De kantonrechter (in conventie en reconventie):
4.1.
schorst het concurrentiebeding zoals opgenomen in de arbeidsovereenkomst tussen partijen en staat [gedaagde] toe zijn werkzaamheden bij [onderneming 1] voort te zetten,
4.2.
veroordeelt [eiseres] in de proceskosten van € 949,00, te betalen binnen veertien dagen na aanschrijving daartoe, te vermeerderen met de kosten van betekening als [eiseres] niet tijdig aan de veroordelingen voldoet en het vonnis daarna wordt betekend,
4.3.
wijst het meer of anders gevorderde af,
4.4.
verklaart dit vonnis uitvoerbaar bij voorraad.

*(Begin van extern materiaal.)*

(** The sizes of the arrays. *)
Record sized c : Prop := {
  sz_regs : length (registers c) = 64%nat;
  sz_wbits : length (writable_bits c) = 64%nat;
  sz_bars : length (bars c) = 7%nat;
}.
Lemma ok_sized c : cfg_ok c -> sized c.
Proof. intros [_ [? _] [? _] [? _] _ _]. by split. Qed.
Lemma place_sized c i v w b : sized c -> sized (place i v w b c).
Proof. intros []. by split; cbn; rewrite length_insert. Qed.
#[local] Hint Resolve ok_sized place_sized : core.

Lemma bar_reg_range i : 0 <= i <= 6 -> 0 <= bar_reg i < 64.
Proof. unfold bar_reg. intros. zcase; lia. Qed.

Lemma bar_reg_inj i j : 0 <= i <= 6 -> 0 <= j <= 6 -> (bar_reg i =? bar_reg j) = (i =? j).
Proof.
  unfold bar_reg. intros. destruct (Z.eqb_spec i 6), (Z.eqb_spec j 6), (Z.eqb_spec i j); zcase; first [done|lia].
Qed.

Lemma place_bar c i v w b j : sized c -> 0 <= i <= 6 -> 0 <= j -> bar (place i v w b c) j = if i =? j then b else bar c j.
Proof. intros Hc Hi Hj. unfold place. by rewrite bar_set by (try done; apply Hc). Qed.

Lemma place_wbits c i v w b j : sized c -> 0 <= i <= 6 -> 0 <= j ->
  wbits (place i v w b c) j = if bar_reg i =? j then w else wbits c j.
Proof.
  intros Hc Hi Hj. pose proof (bar_reg_range i Hi).
  change (wbits (place i v w b c) j) with (wbits (set_wbits (bar_reg i) w (set_reg (bar_reg i) v c)) j).
  by rewrite wbits_set by (try done; apply Hc).
Qed.

Lemma place_reg c i v w b j : sized c -> 0 <= i <= 6 -> 0 <= j ->
  reg (place i v w b c) j = if bar_reg i =? j then v else reg c j.
Proof.
  intros Hc Hi Hj. change (reg (place i v w b c) j) with (reg (set_reg (bar_reg i) v c) j).
  pose proof (bar_reg_range i Hi). apply reg_set; [apply Hc|done..].
Qed.

Lemma place_ok c i v w b :
  cfg_ok c -> 0 <= i <= 6 -> in_u32 v -> in_u32 w -> b_type (bar c i) = None ->
  (exists m, bar_mask b = Ret m /\ sub_bits m w) ->
  (b_type b = Some Memory64BitRegionUpper -> 1 <= i <= 5 /\ b_type (bar c (i - 1)) = Some Memory64BitRegion) ->
  cfg_ok (place i v w b c).
Proof.
  intros Hok Hi Hv Hw Hfree Hm Hup. pose proof Hok as [H1 [H2 H2'] [H3 H3'] [H4 H4'] H5 H6]. split; try done.
  - cbn. rewrite length_insert. split; [done|]. by apply Forall_insert.
  - cbn. rewrite length_insert. split; [done|]. by apply Forall_insert.
  - split; [cbn; by rewrite length_insert|]. intros j Hj. unfold bar_ok. pose proof (bar_reg_range j Hj).
    rewrite place_bar, place_wbits, bar_reg_inj by (auto; lia). destruct (Z.eqb_spec i j) as [->|]; [done|by apply H4'].
  - intros j Hj. rewrite place_bar by (auto; lia). destruct (Z.eqb_spec i j) as [->|Hne].
    + intros Hb. destruct (Hup Hb) as [Hr Hl]. split; [done|]. rewrite place_bar by (auto; lia).
      destruct (Z.eqb_spec j (j - 1)); [lia|done].
    + intros Hb. destruct (H5 j Hj Hb) as [Hr Hl]. split; [done|]. rewrite place_bar by (auto; lia).
      destruct (Z.eqb_spec i (j - 1)) as [->|]; [congruence|done].
Qed.
(** One write on the root bus. *)
Lemma host_bus_write dref bus bridge b d f o data :
  bus_devices bus = host_slots dref -> plain (hb_config bridge) ->
  address_ok b d f o -> check_alignment_valid (Z.of_nat (length data)) o = true -> Forall (fun x => 0 <= x < 256) data ->
  if Nat.eqb (length data) 4 && ((d =? 0) && (f =? 0) && (256 <=? o))
  then bus_write_config d f o data bus {[dref := bridge]} = Panic
  else exists bus' bridge', bus_write_config d f o data bus {[dref := bridge]} = Ret (bus', {[dref := bridge']}) /\
         bus_devices bus' = host_slots dref /\ plain (hb_config bridge').
Proof.
  intros Hdevs Hpl Ha Hal Hdata. pose proof Ha as (_ & Hd & Hf & Ho). unfold bus_write_config.
  rewrite (cfg_valid b) by done. cbn [mbind outcome_bind]. destruct (Z.eqb_spec f 0) as [->|]; cbn [negb].
  2: { rewrite andb_false_r, andb_false_l, andb_false_r. by exists bus, bridge. }
  unfold Range_new. destruct ((d <? d) || ((d =? 0) && (d =? u64_max))) eqn:Er.
  { apply orb_true_iff in Er as [Er|Er]; [zbool; lia|]. apply andb_true_iff in Er as [E1 E2]. zbool. subst. done. }
  cbn [mbind outcome_bind]. rewrite Hdevs. pose proof (host_slot dref d Hd) as Hs.
  destruct (it_get (host_slots dref) (mkRange d d)) as [[| |h]|].
  1,2,4: destruct (Z.eqb_spec d 0); [done|]; rewrite !andb_false_l, andb_false_r; by exists bus, bridge.
  destruct Hs as [-> ->]. rewrite lookup_singleton_eq. cbn [unwrap mbind outcome_bind pci_write_config host_bridge_device fst snd].
  unfold config_write. cbn [fst snd Z.eqb andb].
  pose proof (plain_write_config (hb_config bridge) (Some (bus_state bus)) o data Hpl ltac:(lia)) as Hw.
  assert ((2 <=? trailing_zeros o) && (length data =? 4)%nat = (length data =? 4)%nat) as El.
  { destruct (Nat.eqb_spec (length data) 4) as [E|]; [|apply andb_false_r]. rewrite E in Hal.
    by rewrite (aligned_dword o ltac:(lia) Hal). }
  rewrite El in Hw. destruct ((length data =? 4)%nat && (256 <=? o)); [by rewrite Hw|].
  destruct Hw as (r & c' & Hw). rewrite Hw. cbn [mbind outcome_bind unwrap]. eexists _, (mkHostBridge _ c').
  split; [by rewrite insert_singleton_eq|]. split; [done|]. cbn [hb_config].
  apply (plain_step _ _ Hpl). by apply (guest_write_config o data ltac:(lia) Hdata) in Hw.
Qed.

Lemma host_bus_read dref bus bridge b d f o data :
  bus_devices bus = host_slots dref -> address_ok b d f o -> check_alignment_valid (Z.of_nat (length data)) o = true ->
  exists data', bus_read_config d f o data bus {[dref := bridge]} = Ret data'.
Proof.
  intros Hdevs Ha Hal. pose proof Ha as (_ & Hd & Hf & Ho). unfold bus_read_config.
  rewrite (cfg_valid b) by done. cbn [mbind outcome_bind]. destruct (negb (f =? 0)); [by eexists|].
  unfold Range_new. destruct ((d <? d) || ((d =? 0) && (d =? u64_max))) eqn:Er.
  { apply orb_true_iff in Er as [Er|Er]; [zbool; lia|]. apply andb_true_iff in Er as [E1 E2]. zbool. subst. done. }
  cbn [mbind outcome_bind]. rewrite Hdevs. pose proof (host_slot dref d Hd) as Hs.
  destruct (it_get (host_slots dref) (mkRange d d)) as [[| |h]|]; try by eexists.
  destruct Hs as [-> ->]. rewrite lookup_singleton_eq. by eexists.
Qed.

Lemma host_read bref dref s a :
  host_ok bref dref s -> is_write a = false -> exists s', root_access a s = Ret s'.
Proof.
  intros [Hbs (bus & Ebus & Hdevs) (bridge & Edev & Hpl)] Hw.
  assert (forall b d f o data, address_ok b d f o -> check_alignment_valid (Z.of_nat (length data)) o = true ->
    exists x, default (Ret (fill_config_data data)) (read_at s b d f o data) = Ret x) as Hread.
  { intros b d f o data Ha Hal. unfold read_at, find_bus. rewrite Hbs.
    destruct (decide (b = 0)) as [->|]; [|rewrite lookup_singleton_ne by done; by eexists].
    rewrite lookup_singleton_eq, Ebus, lookup_singleton_eq, Edev. cbn. by eapply host_bus_read. }
  pose proof (fun b d f o => target_range a s b d f o) as Ht.
  destruct a as [offset data| |offset data|]; try done; cbn [root_access target access_data] in *.
  - unfold root_pio_read. destruct (check_alignment_valid _ offset); cbn [negb andb] in *; [|by eexists].
    destruct (Z.leb_spec offset 3), (Z.ltb_spec 3 offset); try lia; [by eexists|]. cbn [andb] in *.
    destruct (offset <=? 7); cbn [andb] in *; [|by eexists]. destruct (negb _); [|by eexists].
    destruct (parse_ioport_address _) as [[[b d] f] o]. destruct (Ht _ _ _ _ eq_refl) as [Ha Hal].
    destruct (Hread _ _ _ _ data Ha Hal) as [x ->]. by eexists.
  - unfold root_read. destruct (check_alignment_valid _ offset); [|by eexists].
    destruct (parse_mmio_address offset) as [[[b d] f] o]. destruct (Ht _ _ _ _ eq_refl) as [Ha Hal].
    destruct (Hread _ _ _ _ data Ha Hal) as [x ->]. by eexists.
Qed.
Lemma splice_after l at_ data k m :
  (at_ + length data <= k)%nat -> (at_ <= length l)%nat -> take m (drop k (splice l at_ data)) = take m (drop k l).
Proof.
  intros Hk Hl. unfold splice. f_equal. rewrite drop_app_ge by (rewrite length_take; lia).
  rewrite drop_app_ge by (rewrite length_take; lia). rewrite drop_drop, length_take. f_equal. lia.
Qed.

Lemma splice_bytes l at_ data :
  Forall (fun b => 0 <= b < 256) l -> Forall (fun b => 0 <= b < 256) data -> Forall (fun b => 0 <= b < 256) (splice l at_ data).
Proof. intros Hl Hd. unfold splice. rewrite !Forall_app. split_and!; [by apply Forall_take|done|by apply Forall_drop]. Qed.

Lemma le_write_bytes k v : Forall (fun b => 0 <= b < 256) (le_write k v).
Proof. revert v. induction k; intros v; cbn; constructor; [apply Z.mod_pos_bound; lia|done]. Qed.

Lemma entry_bytes_bytes e : Forall (fun b => 0 <= b < 256) (entry_bytes e).
Proof. unfold entry_bytes. rewrite !Forall_app. split_and!; apply le_write_bytes. Qed.

Lemma le_read_take4 l : Forall (fun b => 0 <= b < 256) l -> in_u32 (le_read (take 4 l)).
Proof.
  intros Hl. pose proof (le_read_bound (take 4 l) (Forall_take _ _ _ Hl)) as H. rewrite length_take in H.
  assert (2 ^ (8 * Z.of_nat (4 `min` length l)) <= 2 ^ 32) by (apply Z.pow_le_mono_r; lia). ulia.
Qed.

Lemma entry_of_bytes_ok l : Forall (fun b => 0 <= b < 256) l -> entry_ok (entry_of_bytes l).
Proof. intros Hl. split_and!; cbn; apply le_read_take4; repeat apply Forall_drop; done. Qed.

(** A write to a part of an entry. *)
Definition written_entry (old : MsixTableEntry) (modulo : Z) (data : list Z) : MsixTableEntry :=
  entry_of_bytes (splice (entry_bytes old) (Z.to_nat modulo) data).

Lemma written_entry_ok old modulo data : Forall (fun b => 0 <= b < 256) data -> entry_ok (written_entry old modulo data).
Proof. intros Hd. apply entry_of_bytes_ok, splice_bytes; [apply entry_bytes_bytes|done]. Qed.
(* ===== verification/MsixProps.v ===== *)
(** * MSI-X over KVM

    The message that KVM delivers for a vector of a device is the one that the
    MSI-X table says, exactly when MSI-X is on and neither the function nor the
    vector is masked, after any writes of the guest to the control word and to
    the table that succeed. *)
From S2P Require Import Prelude Bits DeviceResources Effects InterruptManager PciConfig PciMsi KvmIrq MsixFacts.

(** What the table asks for: the message of a vector that is on. *)
Definition msix_delivers (st : MsixState) (i : nat) : option (Z * Z * Z) :=
  match table_entries st !! i with
  | Some e =>
      if msix_enabled st && negb (msix_masked st) && negb (entry_masked e)
      then Some (msg_addr_lo e, msg_addr_hi e, msg_data e) else None
  | None => None
  end.

(** What happens when the device signals the event file of a vector: nothing when
    it is not bound, otherwise the message of the route. *)
Definition kvm_delivers {K} `{KvmIrqLaws K} (base : Z) (fds : list nat) (w : KvmWorld K) (i : nat) : option (Z * Z * Z) :=
  match fds !! i with
  | Some fd =>
      if bool_decide ((fd, base + Z.of_nat i) ∈ bound (kvm w)) then
        match kvm_routes (kvm w) !! msi_key (base + Z.of_nat i) with
        | Some (mkRoute _ (MsiMessage lo hi data _)) => Some (lo, hi, data)
        | _ => None
        end
      else None
  | None => None
  end.

Section refinement.
Context {K : Type} `{HK : KvmIrqOps K} {LK : KvmIrqLaws K}.
Context (base : Z) (n : nat) (fds : list nat).
Context (Hlen : length fds = n) (Hbase : 0 <= base) (Hmax : base + Z.of_nat n <= MAX_IRQS).

#[local] Abbreviation g := (MsiGroup base (Z.of_nat n) fds).
#[local] Abbreviation Dim := (DeviceInterruptManager KvmGroup).
#[local] Abbreviation World := (KvmWorld K).
#[local] Abbreviation dim_eff := (eff (Dim * World) errno).
#[local] Abbreviation St := (MsixState * (Dim * World))%type.

(** The manager of a device with an MSI-X group. *)
Record manager_ok (d : Dim) (on : bool) : Prop := {
  mo_group : at_index (intr_groups d) (idx_of d PciMsixIrq) = Some g;
  mo_room : (n <= length (msi_config d))%nat;
  mo_msi : Forall is_msi (msi_config d);
  mo_active : activated d = on;
  mo_mode : on = true -> dim_mode d = PciMsixIrq /\ current_idx d = idx_of d PciMsixIrq;
}.

Definition route_matches (w : World) (i : nat) (e : MsixTableEntry) : Prop :=
  exists c, has_message c e /\ route_at base w i = Some (new_msi_routing_entry (base + Z.of_nat i) c).

(** The vectors when MSI-X is on, and when it is off. *)
Definition vectors_on (l : list MsixTableEntry) (masked : bool) (w : World) : Prop :=
  forall i e, l !! i = Some e ->
    (bound_at base fds w i <-> masked = false /\ entry_masked e = false) /\ route_matches w i e.
Definition vectors_off (w : World) : Prop :=
  forall i, (i < n)%nat -> ~ bound_at base fds w i /\ route_at base w i = None.

Record msix_inv (s : St) : Prop := {
  mi_len : length (table_entries s.1) = n;
  mi_entries : Forall entry_ok (table_entries s.1);
  mi_mgr : manager_ok s.2.1 (msix_enabled s.1);
  mi_sync : synced s.2.2;
  mi_vectors : if msix_enabled s.1 then vectors_on (table_entries s.1) (msix_masked s.1) s.2.2 else vectors_off s.2.2;
}.

(** *** The manager *)

Lemma mode_disabled_ok d w :
  activated d = false ->
  wp (set_working_mode Disabled : dim_eff unit) (fun r s' => r = Ok tt -> s' = (set_dim_mode Disabled d, w)) (d, w).
Proof.
  intros Ha. unfold set_working_mode, dim, upd. wp_steps. cbn [fst]. unfold id. rewrite Ha. case_bool_decide as Em.
  - rewrite andb_false_r. rewrite bool_decide_false by auto. wp_steps. done.
  - wp_steps. intros _. assert (dim_mode d = Disabled) as E by (destruct (dim_mode d); naive_solver). destruct d. cbn in E. by subst.
Qed.

Lemma mode_msix_ok d w :
  activated d = false -> dim_mode d = Disabled ->
  wp (set_working_mode PciMsixIrq : dim_eff unit) (fun r s' => r = Ok tt ->
    s' = (set_dim_mode PciMsixIrq (set_current_idx (idx_of d PciMsixIrq) d), w)) (d, w).
Proof.
  intros Ha Hm. unfold set_working_mode, dim, upd. wp_steps. cbn [fst]. unfold id. rewrite Ha, Hm.
  rewrite (bool_decide_true (PciMsixIrq <> Disabled)) by done. rewrite (bool_decide_false (Disabled <> Disabled)) by auto.
  cbn [andb]. wp_steps. done.
Qed.

(** Back to no mode. *)
Definition off (d : Dim) : Dim := set_dim_mode Disabled (set_activated false d).

Lemma off_ok d on : manager_ok d on -> manager_ok (off d) false.
Proof. intros [H1 H2 H3 H4 H5]. by split. Qed.

Lemma reset_off_ok d w : activated d = false -> wp (reset_dim : dim_eff unit) (fun r s' => r = Ok tt -> s' = (off d, w)) (d, w).
Proof.
  intros Ha. unfold reset_dim, dim. wp_steps. cbn [fst]. unfold id. rewrite Ha. wp_steps.
  eapply wp_mono; [by apply mode_disabled_ok|]. intros r s' H Hr. rewrite (H Hr). unfold off. by destruct d; cbn in Ha; subst.
Qed.

Lemma reset_on_ok d w :
  manager_ok d true ->
  wp (reset_dim : dim_eff unit) (fun r s' => r = Ok tt -> s'.1 = off d /\ synced s'.2 /\ vectors_off s'.2) (d, w).
Proof.
  intros [H1 H2 H3 H4 H5]. destruct (H5 eq_refl) as [Em Ec]. unfold reset_dim, dim, upd. wp_steps. cbn [fst]. unfold id. rewrite H4.
  wp_steps. apply wp_expect. intros g' Hg. rewrite Ec, H1 in Hg. injection Hg as <-. apply wp_sys_call. intros r w' Hd.
  destruct r as [[]|]; [|done]. cbn [fst snd] in *. apply (msi_disable_ok base n fds Hlen) in Hd as [Hs Hv].
  eapply wp_mono; [by apply mode_disabled_ok|]. intros r s' H Hr. rewrite (H Hr). done.
Qed.

(** The messages of the table as configurations. *)
Definition configs_match (cs : list InterruptSourceConfig) (l : list MsixTableEntry) : Prop :=
  forall i e, l !! i = Some e -> exists c, cs !! i = Some (MsiIrqConfig c) /\ has_message c e.
(* ===== verification/VirtioPci.v ===== *)
(** * The virtio PCI transport

    Model of src/dragonball/dbs_pci/src/virtio_pci.rs: the capabilities that
    tell the driver where the structures lie in the BAR, the construction of
    the device and its BARs, the accesses to the BAR with the activation and
    the reset that they lead to, and the accesses to the configuration space.
    A method holds the locks that it needs from its start to its end, so here an
    access is one step; the order in which it takes the locks is the subject of
    [VirtioPciLocks].  The state [K] holds what the calls to KVM, to the
    interrupt groups and to the device change. *)
From S2P Require Import Prelude DeviceResources Effects InterruptManager MmioData MmioTransport PciBus PciConfig PciMsi PciCommonConfig.

(** ** Capabilities *)

Inductive PciCapabilityType := CapCommon | CapNotify | CapIsr | CapDevice | CapPci | CapDeviceAux | CapDriverAux | CapSharedMemory.

Definition capability_type_value (t : PciCapabilityType) : Z :=
  match t with
  | CapCommon => 1 | CapNotify => 2 | CapIsr => 3 | CapDevice => 4 | CapPci => 5
  | CapDeviceAux => 20 | CapDriverAux => 21 | CapSharedMemory => 8
  end.

Record VirtioPciCap := mkVirtioPciCap {
  vc_cap_id : Z; vc_cap_next : Z; vc_cap_len : Z; vc_cfg_type : Z; vc_pci_bar : Z; vc_id : Z;
  vc_padding : Z * Z; vc_offset : Z; vc_length : Z }.
Record VirtioPciNotifyCap := mkNotifyCap { nc_cap : VirtioPciCap; nc_notify_off_multiplier : Z }.
Record VirtioPciCap64 := mkCap64 { c64_cap : VirtioPciCap; c64_offset_hi : Z; c64_length_hi : Z }.

Definition VirtioPciCap_new (cfg_type : PciCapabilityType) (pci_bar offset length : Z) : VirtioPciCap :=
  mkVirtioPciCap (capability_id_value VendorSpecific) 0 16 (capability_type_value cfg_type) pci_bar 0 (0, 0) offset length.
Definition VirtioPciNotifyCap_new (cfg_type : PciCapabilityType) (pci_bar offset length multiplier : Z) : VirtioPciNotifyCap :=
  mkNotifyCap
    (mkVirtioPciCap (capability_id_value VendorSpecific) 0 20 (capability_type_value cfg_type) pci_bar 0 (0, 0) offset length)
    multiplier.
Definition VirtioPciCap64_new (cfg_type : PciCapabilityType) (pci_bar id offset length : Z) : VirtioPciCap64 :=
  mkCap64
    (mkVirtioPciCap (capability_id_value VendorSpecific) 0 24 (capability_type_value cfg_type) pci_bar id (0, 0)
       (as_u32 offset) (as_u32 length))
    (as_u32 (Z.shiftr offset 32)) (as_u32 (Z.shiftr length 32)).

(** The trait [ByteValued] of packed structures: the structure as its bytes. *)
Class ByteValued (A : Type) := { as_slice : A -> list Z; of_slice : list Z -> A }.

Dit vonnis is gewezen door mr. E.F.A. van Buitenen, kantonrechter, maar vanwege diens afwezigheid ondertekend door mr. M. van der Knijff, rechter, en in het openbaar uitgesproken op 20 februari 2025.
SB5790

Voetnoten

1.Zie onder andere de uitspraak van de Hoge Raad van 17 juni 2022 (ECLI:NL:HR:2022:894) en Gerechtshof Arnhem-Leeuwarden van 10 december 2024 (ECLI:NL:GHARL:2024:7626).